***** Extracted records *****

(* ===== verification/MkfsThms.v ===== *)
(** * The image that mkfs builds is a file system

    The image satisfies the invariant that the kernel's file system keeps ([FsInv]), with the files
    of the command line in the root directory, and the kernel reads from it the bytes of the files. *)
From Stdlib Require Import ZArith Lia.
From stdpp Require Import base list numbers strings.
From S2P Require Import Prelude Block Bio BioSpec Log LogSpec LogThms Tx Fs FsInv FsSpec FileStore Mkfs MkfsSpec MkfsInv.
Import Prelude Fs FsSpec Mkfs.
Local Open Scope Z_scope.

Local Abbreviation finv := (finv mkfs_geom mkfs_sb).

(** ** Reading the image *)

Definition image (img : list (list Z)) (x : Z) : list Z := nth (Z.to_nat x) img [].

(** Inode [k] as ilock loads it into an entry of the cache. *)
Definition image_inode (img : list (list Z)) (k : nat) : inode :=
  load_dinode (image img (IBLOCK (Z.of_nat k) mkfs_sb)) (dino_off (Z.of_nat k))
    (mkInode 1 (Z.of_nat k) 0 (mkSleeplock false false "inode" 0 0) true 0 0 0 0 0 []).
Definition image_inodes (img : list (list Z)) (n : nat) : list inode := map (image_inode img) (seq 0 n).

Lemma image_inodes_lookup img n k : (k < n)%nat -> image_inodes img n !! k = Some (image_inode img k).
Proof. intros Hk. unfold image_inodes. rewrite list_lookup_fmap, lookup_seq_lt by done. done. Qed.

Record same_dinode (i i' : inode) : Prop := {
  sd_type : i_type i' = i_type i;
  sd_nlink : i_nlink i' = i_nlink i;
  sd_size : i_size i' = i_size i;
  sd_addrs : i_addrs i' = i_addrs i }.

Lemma image_inode_on_disk img V k i : image img (IBLOCK (Z.of_nat k) mkfs_sb) = V (IBLOCK (Z.of_nat k) mkfs_sb) -> on_disk V k i -> same_dinode i (image_inode img k).
Proof.
  intros E Hd. unfold on_disk in Hd. rewrite <- E in Hd. unfold image_inode. set (d := image img _) in *. set (o := dino_off _) in *.
  assert (din_of (load_dinode d o (mkInode 1 (Z.of_nat k) 0 (mkSleeplock false false "inode" 0 0) true 0 0 0 0 0 [])) = dinode_at false d o) as Eq by done.
  rewrite Hd in Eq. unfold din_of in Eq. injection Eq as E1 E2 E3 E4 E5 E6. by constructor.
Qed.

(** ** The last steps *)

(** The image and the files, the root directory with its size rounded up. *)
Record final (s : mkst) (V : Z -> list Z) (I : list inode) (files : list (list Z * list Z)) : Prop := {
  fn_ok : fsok s V I (seq 1 (length files + 1));
  fn_fb : mk_freeblock s = 59 + Z.of_nat (blocks_of (files_of files));
  fn_low x : 0 <= x < 32 -> V x = if x =? 1 then put_bytes zeroes 0 (sb_bytes false mkfs_sb) else zeros;
  fn_root : exists i, I !! 1%nat = Some i /\ on_disk V 1 i /\ i_type i = T_DIR /\ i_nlink i = 1 /\
    i_size i = (Z.of_nat (16 * (length files + 2)) / 512 + 1) * 512 /\ present V I 1 (16 * (length files + 2)) /\
    forall pos, (pos < 512 * 140)%nat -> fbyte V I 1 pos = nth pos (root_bytes files) 0;
  fn_file k f : files !! k = Some f -> exists i, I !! (k + 2)%nat = Some i /\ mfile V I (k + 2) i T_FILE f.2 }.

Lemma files_of_lookup files k f : files !! k = Some f -> files_of files !! S k = Some (T_FILE, f.2).
Proof.
  intros Hk. change (files_of files !! S k) with (((fun f : list Z * list Z => (T_FILE, f.2)) <$> files) !! k). by rewrite list_lookup_fmap, Hk.
Qed.

Lemma fix_root_spec s V I files : (length files <= 198)%nat -> minv s V I (files_of files) ->
  wp (fix_root false 1) (fun _ s' => exists V' I', final s' V' I' files) s.
Proof.
  intros Hn Hv. destruct (mv_file _ _ _ _ Hv 0 T_DIR (root_bytes files) eq_refl) as (i & Hi & Hm). pose proof (mv_ok _ _ _ _ Hv) as Hs.
  assert (length (files_of files) = length files + 1)%nat as Hlen by (unfold files_of; cbn [length]; rewrite length_map; lia).
  pose proof (length_root_bytes files) as Hrl. set (z := (Z.of_nat (16 * (length files + 2)) / 512 + 1) * 512).
  assert (0 <= z <= 512 * 140) as Hz by (unfold z; Z.to_euclidean_division_equations; lia).
  unfold fix_root. apply wp_bind. change 1 with (Z.of_nat 1). eapply rinode_spec; [apply Hs|lia|apply Hm|]. cbn [din_of din_size].
  rewrite (mf_size _ _ _ _ _ _ Hm), Hrl, (xint_le (Z.of_nat _)) by lia. unfold BSIZE. fold z. rewrite u32_small, xint_le by lia.
  set (T := seq 1 (length (files_of files))) in *. assert (1%nat ∈ T) as H1 by (apply elem_of_seq; lia).
  pose proof (appended_nil s V I T 1 i (length (root_bytes files)) Hs H1 Hi (mf_shape _ _ _ _ _ _ Hm)) as Ha.
  assert (I !! 1%nat = Some (set_i_addrs (i_addrs i) i)) as Hi1 by (by rewrite set_i_addrs_id).
  set (i2 := set_i_size z (set_i_addrs (i_addrs i) i)). replace (set_din_size z _) with (din_of i2) by (by destruct i).
  eapply winode_spec; [apply Hs|lia|]. intros s2 S2 B2 F2. exists (vinode V 1 (din_of i2)), (<[1%nat := i2]> I).
  assert (-32768 <= T_DIR < 32768) as Ht by (by vm_compute).
  destruct (append_frame s s s2 V V I I (files_of files) 0 T_DIR _ [] i (i_addrs i) z Hv eq_refl Hz Ha Hi1 S2) as (K & Rf & _).
  pose proof (append_ino I 0 i (i_addrs i) z Hi1) as Hi2.
  pose proof (append_dinode_ok s s s2 V V I I (files_of files) 0 T_DIR _ [] i (i_addrs i) z Hv eq_refl Ht Hz Hm Ha Hi1 S2) as Hok.
  constructor.
  - by rewrite <- Hlen.
  - rewrite B2. apply Hv.
  - intros x Hx. rewrite vinode_meta by lia. by apply (mv_low _ _ _ _ Hv).
  - exists i2. split; [done|]. split.
    { apply on_disk_same; [lia|done|]. apply (fv_len _ _ _ _ _ (ok_finv _ _ _ _ Hs)), mkfs_layout. by split. }
    destruct Hm as [_ M2 (_ & _ & M3) _ _ [M6 _] M7]. split_and!; try done.
    { intros m Hm'. unfold i2. rewrite Rf; [|done|apply place_le; lia]. apply M6; lia. }
    intros pos Hpos.
    etransitivity; [exact (append_bytes s s s2 V V I I (files_of files) 0 T_DIR _ [] i (i_addrs i) z Hv eq_refl Hz Ha Hi1 S2 1 pos H1 Hpos)|].
    rewrite decide_False by (cbn [length]; lia). by apply M7.
  - intros k f Hk. apply files_of_lookup in Hk. destruct (mv_file _ _ _ _ Hv _ _ _ Hk) as (j & Hj & Hmj). exists j. replace (k + 2)%nat with (S (S k)) by lia.
    eapply (append_other s s s2 V V I I (files_of files) 0 T_DIR _ [] i (i_addrs i) z); try done. by eapply elem_seq_inv.
Qed.

(** balloc writes the bitmap: the image is what the files are on. *)
Lemma mkfs_balloc_spec s V I files : final s V I files ->
  wp (balloc (mk_freeblock s)) (fun _ s' => length (mk_img s') = 1000%nat /\ (forall x, 0 <= x < 1000 -> image (mk_img s') x = V x)) s.
Proof.
  intros Hf. pose proof (ok_shows _ _ _ _ (fn_ok _ _ _ _ Hf)) as Hs. pose proof (sh_fb _ _ Hs) as Hfb. unfold balloc. rewrite (proj2 (Z.ltb_lt _ _)) by (unfold BSIZE; lia).
  cbn [negb]. apply wp_bind, wp_gets. rewrite (sh_sb _ _ Hs). unfold wsect. apply wp_modify. cbn [sb_bmapstart mkfs_sb]. change (sector 58) with 58%nat.
  rewrite (sh_len _ _ Hs). change (58 <? 1000)%nat with true. cbv iota. cbn [mk_img set_mk_img]. split; [rewrite length_insert; apply Hs|].
  intros x Hx. unfold image. rewrite nth_lookup. destruct (decide (x = 58)) as [->|Hne].
  - change (Z.to_nat 58) with 58%nat. rewrite list_lookup_insert_eq by (rewrite (sh_len _ _ Hs); lia). cbn. by rewrite (sh_bm _ _ Hs).
  - rewrite list_lookup_insert_ne by lia. by rewrite (sh_img _ _ Hs).
Qed.

(** ** The image *)

Record image_of (img : list (list Z)) (files : list (list Z * list Z)) : Prop := {
  im_len : length img = 1000%nat;
  im_sb : sb_of (image img 1) = mkfs_sb;
  im_log : image img 2 = zeros;
  im_finv : finv (image img) (image_inodes img (length files + 2)) (seq 1 (length files + 1));
  im_used b : 0 <= b < 1000 -> used mkfs_sb (image img) b = (b <? 59 + Z.of_nat (blocks_of (files_of files)));
  im_root : let i := image_inode img 1 in i_type i = T_DIR /\ i_nlink i = 1 /\ i_size i = (Z.of_nat (16 * (length files + 2)) / 512 + 1) * 512 /\
    present (image img) (image_inodes img (length files + 2)) 1 (16 * (length files + 2)) /\
    forall pos, (pos < 512 * 140)%nat -> fbyte (image img) (image_inodes img (length files + 2)) 1 pos = nth pos (root_bytes files) 0;
  im_file k f : files !! k = Some f -> let i := image_inode img (k + 2) in i_type i = T_FILE /\ i_nlink i = 1 /\ i_size i = Z.of_nat (length f.2) /\
    fbytes (image img) (image_inodes img (length files + 2)) (k + 2) 0 (length f.2) = f.2 /\
    present (image img) (image_inodes img (length files + 2)) (k + 2) (length f.2) }.

Section image.
Context (s : mkst) (V : Z -> list Z) (I : list inode) (files : list (list Z * list Z)) (img : list (list Z)).
Context (Hf : final s V I files) (Hn : (length files <= 198)%nat) (Hlen : length img = 1000%nat) (Himg : forall x, 0 <= x < 1000 -> image img x = V x).
Let T := seq 1 (length files + 1).
Let J := image_inodes img (length files + 2).

Lemma image_dinode j i : j ∈ T -> on_disk V j i -> same_dinode i (image_inode img j) /\ J !! j = Some (image_inode img j).
Proof.
  intros Hj%elem_of_seq Hd. split; [|apply image_inodes_lookup; lia]. apply (image_inode_on_disk img V); [|done]. apply Himg.
  destruct (mkfs_IBLOCK (Z.of_nat j)); [unfold inum_ok; cbn; lia|lia].
Qed.

Lemma final_on_disk j : j ∈ T -> exists i, I !! j = Some i /\ on_disk V j i.
Proof.
  intros Hj%elem_of_seq. destruct (decide (j = 1%nat)) as [->|Hne].
  - destruct (fn_root _ _ _ _ Hf) as (i & Hi & Hd & _). by exists i.
  - destruct (lookup_lt_is_Some_2 files (j - 2)) as [f Hk]; [lia|]. destruct (fn_file _ _ _ _ Hf _ _ Hk) as (i & Hi & Hm). replace (j - 2 + 2)%nat with j in * by lia.
    exists i. split; [done|apply Hm].
Qed.

Lemma image_frame : finv (image img) J T /\ (forall j k, j ∈ T -> (k <= 140)%nat -> ref (image img) J j k = ref V I j k) /\
  (forall j pos, j ∈ T -> (pos < 512 * 140)%nat -> fbyte (image img) J j pos = fbyte V I j pos).
Proof.
  pose proof (fn_ok _ _ _ _ Hf) as Hok. pose proof (ok_finv _ _ _ _ Hok) as HF. fold T in Hok, HF.
  assert (forall j k, j ∈ T -> (k <= 140)%nat -> ref V I j k <> 0 -> image img (ref V I j k) = V (ref V I j k)) as Hv.
  { intros j k Hj Hk Hnz. apply Himg. pose proof (ref_bounds s V I T j k Hok Hj Hk Hnz). pose proof (sh_fb _ _ (ok_shows _ _ _ _ Hok)). lia. }
  assert (finv (image img) I T) as F1.
  { apply (finv_frame mkfs_geom mkfs_sb V); [done| | |].
    - intros x Hx. rewrite Himg by apply Hx. by apply HF.
    - intros b Hb. unfold used. rewrite mkfs_BBLOCK by done. by rewrite Himg by lia.
    - intros j k Hj Hk. apply (ref_frame mkfs_geom mkfs_sb V _ I T); [done..|]. intros. by apply Hv. }
  assert (same_blocks mkfs_sb I J T) as Hsb.
  { intros j Hj. destruct (final_on_disk j Hj) as (i & Hi & Hd). destruct (image_dinode j i Hj Hd) as [[E1 E2 E3 E4] HJ]. exists i, (image_inode img j). split_and!; try done.
    destruct (fv_ino _ _ _ _ _ HF j Hj) as (i' & Hi' & [O1 O2 O3 O4 O5]). assert (i' = i) as -> by congruence. constructor; try congruence; [done|].
    apply elem_of_seq in Hj. unfold inum_ok. cbn. lia. }
  destruct (same_blocks_frame mkfs_geom mkfs_sb (image img) I J T F1 Hsb) as (F2 & R2 & D2). split_and!; [done| |].
  - intros j k Hj Hk. rewrite R2 by done. apply (ref_frame mkfs_geom mkfs_sb V _ I T); [done..|]. intros. by apply Hv.
  - intros j pos Hj Hpos. apply fbyte_same; [done|]. intros m Hm. rewrite D2 by done. apply (dat_frame mkfs_geom mkfs_sb V _ I T); [done..|]. intros. by apply Hv.
Qed.

Lemma fbytes_nth V' I' ip c : (length c <= 512 * 140)%nat -> (forall pos, (pos < 512 * 140)%nat -> fbyte V' I' ip pos = nth pos c 0) -> fbytes V' I' ip 0 (length c) = c.
Proof.
  intros Hc Hb. apply (nth_ext _ _ 0 0); [by rewrite length_fbytes|]. intros j Hj. rewrite length_fbytes in Hj. rewrite nth_fbytes by done. apply Hb. lia.
Qed.

Lemma final_image : image_of img files.
Proof.
  destruct image_frame as (F & R & B). pose proof (ok_shows _ _ _ _ (fn_ok _ _ _ _ Hf)) as Hs. constructor; try done.
  - rewrite Himg, (fn_low _ _ _ _ Hf) by lia. by vm_compute.
  - rewrite Himg, (fn_low _ _ _ _ Hf) by lia. done.
  - intros b Hb. assert (in_fs mkfs_sb b) as Hin by (unfold in_fs; cbn; lia). rewrite <- (fn_fb _ _ _ _ Hf), <- (shows_used s V) by done.
    unfold used. rewrite mkfs_BBLOCK by done. by rewrite Himg by lia.
  - destruct (fn_root _ _ _ _ Hf) as (i & Hi & Hd & Ht & Hnl & Hsz & Hp & Hb). assert (1%nat ∈ T) as H1 by (apply elem_of_seq; lia).
    destruct (image_dinode 1 i H1 Hd) as [[E1 E2 E3 E4] _]. cbv zeta. split_and!; [congruence..| |].
    + intros m Hm. fold J. rewrite R; [by apply Hp|done|apply place_le; lia].
    + intros pos Hpos. fold J. rewrite B by done. by apply Hb.
  - intros k f Hk. destruct (fn_file _ _ _ _ Hf k f Hk) as (i & Hi & Hm). pose proof (lookup_lt_Some _ _ _ Hk) as Hlt.
    assert ((k + 2)%nat ∈ T) as Hj by (apply elem_of_seq; lia). destruct (image_dinode (k + 2) i Hj (mf_disk _ _ _ _ _ _ Hm)) as [[E1 E2 E3 E4] _].
    pose proof Hm as [_ M2 (_ & _ & M3) M4 _ [M6 _] M7]. destruct (fv_ino _ _ _ _ _ (ok_finv _ _ _ _ (fn_ok _ _ _ _ Hf)) (k + 2)%nat Hj) as (i' & Hi' & [_ _ _ _ O5]).
    assert (i' = i) as -> by congruence. unfold MAXFILE, BSIZE in O5. cbv zeta. split_and!; [congruence|congruence|congruence| |].
    + apply fbytes_nth; [lia|]. intros pos Hpos. fold J. rewrite B by done. by apply M7.
    + intros m Hm'. fold J. rewrite R; [|done|apply place_le; lia]. apply M6; lia.
Qed.

End image.

Lemma mkfs_image argc files : 2 <= argc -> fits files ->
  exists s, main false argc true (map (fun f => (f.1, Some f.2)) files) mkfs_start = Ret tt s /\ image_of (mk_img s) files.
Proof.
  intros Hargc Hfit. assert (wp (main false argc true (map (fun f => (f.1, Some f.2)) files)) (fun _ s => image_of (mk_img s) files) mkfs_start) as Hw.
  { unfold main. rewrite (proj2 (Z.ltb_ge _ _)) by lia. cbn [negb]. apply wp_bind. eapply wp_mono; [exact format_spec|]. intros r s1 (-> & V1 & I1 & H1).
    apply wp_bind. eapply wp_mono; [apply (add_files_spec files s1 V1 I1 [] Hfit H1)|]. intros [] s2 (V2 & I2 & H2). cbn [app] in H2.
    apply wp_bind. eapply wp_mono; [apply (fix_root_spec s2 V2 I2 files); [apply Hfit|done]|]. intros [] s3 (V3 & I3 & H3). apply wp_bind, wp_gets.
    eapply wp_mono; [by apply (mkfs_balloc_spec s3 V3 I3 files)|]. intros [] s4 [Hl Hi]. apply (final_image s3 V3 I3); [done|apply Hfit|done|done]. }
  apply wp_elim in Hw as ([] & s & E & H). by exists s.
Qed.

(** C7: mkfs builds a file system.  On a little-endian host, given files whose names have no slash,
    of at most 140 blocks each, that fit into 200 inodes and 1000 blocks, mkfs succeeds, and the
    image has the layout of the kernel: a super block, an empty log, a bitmap that marks exactly
    the blocks in use, inodes whose blocks are all different data blocks, the root directory with
    an entry for ., .. and each file (without a leading underscore) followed by empty entries,
    and for each file an inode of its size with exactly its bytes. *)
Theorem mkfs_builds_image argc files : 2 <= argc -> fits files ->
  exists s, main false argc true (map (fun f => (f.1, Some f.2)) files) mkfs_start = Ret tt s /\ image_of (mk_img s) files.
Proof. apply mkfs_image. Qed.

Lemma mkfs_builds_image_witness : exists s, main false 3 true [([95; 99; 97; 116], Some (replicate 600 7))] mkfs_start = Ret tt s /\
  image_of (mk_img s) [([95; 99; 97; 116], replicate 600 7)].
Proof.
  apply (mkfs_builds_image 3 [([95; 99; 97; 116], replicate 600 7)]); [lia|]. constructor.
  - repeat constructor.
  - apply Forall_cons_2; [cbn [snd]; rewrite length_replicate; lia|apply Forall_nil_2].
  - cbn. lia.
  - by apply Nat.leb_le; vm_compute.
Defined.

(** On a big-endian host the super block is right, but mkfs uses its fields as the host reads them:
    the inodes do not go to the blocks that the super block names. *)
Lemma mkfs_big_endian_misplaces : match main true 2 true [] mkfs_start with
  | Ret _ s => sb_of (image (mk_img s) 1) = mkfs_sb /\ i_type (image_inode (mk_img s) 1) = 0
  | _ => False
  end.
Proof. vm_compute. split; reflexivity. Qed.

*****

▶ [Work task]:
Every line above from the line with "intros Hargc Hfit." to the line with "Theorem mkfs_builds_image argc", inclusive, must be returned exactly; no other line belongs in the reply.

▶ [Result for this exercise]:
  intros Hargc Hfit. assert (wp (main false argc true (map (fun f => (f.1, Some f.2)) files)) (fun _ s => image_of (mk_img s) files) mkfs_start) as Hw.
  { unfold main. rewrite (proj2 (Z.ltb_ge _ _)) by lia. cbn [negb]. apply wp_bind. eapply wp_mono; [exact format_spec|]. intros r s1 (-> & V1 & I1 & H1).
    apply wp_bind. eapply wp_mono; [apply (add_files_spec files s1 V1 I1 [] Hfit H1)|]. intros [] s2 (V2 & I2 & H2). cbn [app] in H2.
    apply wp_bind. eapply wp_mono; [apply (fix_root_spec s2 V2 I2 files); [apply Hfit|done]|]. intros [] s3 (V3 & I3 & H3). apply wp_bind, wp_gets.
    eapply wp_mono; [by apply (mkfs_balloc_spec s3 V3 I3 files)|]. intros [] s4 [Hl Hi]. apply (final_image s3 V3 I3); [done|apply Hfit|done|done]. }
  apply wp_elim in Hw as ([] & s & E & H). by exists s.
Qed.

(** C7: mkfs builds a file system.  On a little-endian host, given files whose names have no slash,
    of at most 140 blocks each, that fit into 200 inodes and 1000 blocks, mkfs succeeds, and the
    image has the layout of the kernel: a super block, an empty log, a bitmap that marks exactly
    the blocks in use, inodes whose blocks are all different data blocks, the root directory with
    an entry for ., .. and each file (without a leading underscore) followed by empty entries,
    and for each file an inode of its size with exactly its bytes. *)
Theorem mkfs_builds_image argc files : 2 <= argc -> fits files ->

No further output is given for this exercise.